Why does there have to be a tradeoff between optimizing a DB for transactional data and optimizing a DB for analytical data

olapoptimizationschematime-series-database

I'm a data scientist who's more on the math and modeling side of things than the engineering side, and I don't know much about the logic, data structures and design principles that underly database design, beyond various platitudes like "Use a relational DB for structured data and a NoSql DB for unstructured data", etc…

I often hear that you have to choose whether a db is going to be used for transactional data that gets frequent updates and requires low latency, or wether it is destined to be more of an analytical database that gets occasional large batch updates and where latency is not a constraint. It is usually implied that there is some tradeoff that has to be decided between going with one or the other?

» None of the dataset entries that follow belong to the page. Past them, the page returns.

(* ===== verification/Clients.v ===== *)
(** * Clients of the signaling server

    What the handlers of the PeerManager, of a connection and of the signaling client do in a
    node that is between two events, and what the server makes of the messages a client sends
    when it starts and when it connects to another one. *)

From stdpp Require Import base sets list gmap strings.
From Stdlib Require Import ZArith Lia.
From S2P Require Import Prelude Json Crypto LevelDB Fifo Rtc Enums Models Messages DBInterface.
From S2P Require Import Stores Blockchain Validator TransactionPool Event Coroutine Services.
From S2P Require Import BlockchainManager TransactionPoolManager Miner Peer RetryHandler.
From S2P Require Import PeerConnection PeerManager WaitForPeers SignalingClient SignalingServer.
From S2P Require Import Node NodeInvariant Loop Exchange Hub.

Open Scope Z_scope.

Abbreviation server_opened :=
  (NotificationEvent InternalNotificationType.SignalingServerOpened).

(** ** What a node does with signaling messages *)

Section Client.
Context `{JsonLib} `{CryptoLib} `{LevelDB} `{FifoLib} `{EventppLib} `{RtcLib} `{HostLib}.
Context `{HashOrder} `{!ReliableSockets}.
Context (ws : nat) (d : db) (st : Stores).
Implicit Types (x : Side) (n : Node) (m : SignalingMessage).

(** A node that has sent [sent] over its web socket and has the connection objects [heap]; its
    retry handler's database is [d]. *)
Definition net (sent : list string) (heap : gmap nat PeerConnection) (r : rtc)
    (heap' : gmap nat PeerConnection) (d' : db) : Prop :=
  texts_to (Socket ws) (rtc_sent r) = sent ∧ heap' = heap ∧ d' = d.

Lemma live_socket_texts x sent heap ps evs n :
  live x (net sent heap) st ps evs n → socket_texts ws n = sent.
Proof. intros Hn. apply (rd_frame _ _ _ _ _ _ Hn). Qed.

(** A signaling message put into the queue. *)
Definition signal (m : SignalingMessage) (t : Z) : Event :=
  EvInternalSignaling (MkInternalMessage InternalMessageType.SendSignalingMessage m t 0).

(** The loop hands it to the web socket. *)
Lemma run_signal x sent heap ps m t text_ rounds n :
  live x (net sent heap) st ps [signal m t] n → prints m text_ →
  sm_sender_identity m = mg_identity (sd_manager x) →
  sd_listeners x (InternalEvent InternalMessageType.SendSignalingMessage) = [App SendSignaling] →
  wp (node_run ws (S rounds)) (λ _ n', live x (net (sent ++ [text_]) heap) st ps [] n') n.
Proof.
  intros Hn (Hm & _ & Hs) Hid Hl. eapply run_next; [exact Hn|].
  eapply process_plain; [|exact Hn|]; [by intros []|].
  intros n1 Hn1. eapply dispatch_one; [exact Hn1|exact Hl|].
  cbn [run_callback run_peer_callback]. unfold on_peer. wp_step.
  unfold send_signaling_message. wp_step. eapply wpx_lift_ok; [done|]. do 2 wp_step.
  destruct Hn1. cbn [im_content lget peerL].
  assert (SignalingMessage_set_sender_identity (identity (nd_peer n1)) m = m) as ->.
  { unfold identity. rewrite rd_manager, <-Hid. by destruct m. }
  wp_step. eapply wpx_lift_ok; [exact Hs|]. wp_step.
  eapply wpx_mono; [apply ws_send_open| |done]. intros [] r Hr.
  destruct rd_frame as (Hsent & Hheap & Hretry).
  match goal with |- wpx _ _ _ ?n2 =>
    assert (live x (net (sent ++ [text_]) heap) st ps [] n2) as Hn2 end.
  { split; try done. split; [|done]. etrans; [exact (f_equal (texts_to (Socket ws)) Hr)|].
    rewrite texts_to_app. f_equal; [exact Hsent|exact (texts_to_same _ [text_])]. }
  by eapply run_idle.
Qed.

What I don't understand is why is this tradeoff either/or choice inevitable? I've worked with OLAP cubes (true OLAP platforms, not ROLAP) that could handle near realtime updates and commits to the main data cube from users, as well as batch processing for some of the larger modeling tasks, and could also do realtime slicing and dicing, and aggregation/disaggregation on the fly of various metrics based on predefined aggregation rules and hierarchies.

If such a system is possible (the platforms I worked with have been around since the mid-2000s), why is a backend that can handle both transactional data and analytical data such a difficult to attain objective?

Best Answer

Since there is a limited number of resources (cpu, memory, disk) and you want to use them as efficiently as possible.

For OLTP you typically have many small transactions and concurrency is important. Your data model is typically normalized and most data access is done via index lookup. A subset of your data is used over and over so you want that to be cached in memory.

For OLAP/DW you typically have fewer transactions, but in return, they are larger. Writes are usually done via some ETL process. Your model is often de-normalized and in some sense prepared for your OLAP queries. Keeping all used data in memory is often not possible so it has to be read from disk, sorting is often involved so this memory area is often important here.

Realtime updates to cubes is not a problem as long as there is a limited number of users that update. Throw in millions of users from the OLTP scenario, concurrency will come in to play.

That said, most systems I've seen contains a little bit of both worlds. You are likely to see some compromises in both models as well as physical implementations of those.

When it comes to SQL vs NoSQL, the trend for the last years has been that they are approaching each other. NoSQL has changed from No SQL, to Not Only SQL. Most SQL databases on the other hand now have support for unstructured data like XML and JSON that can efficiently be queried from within SQL.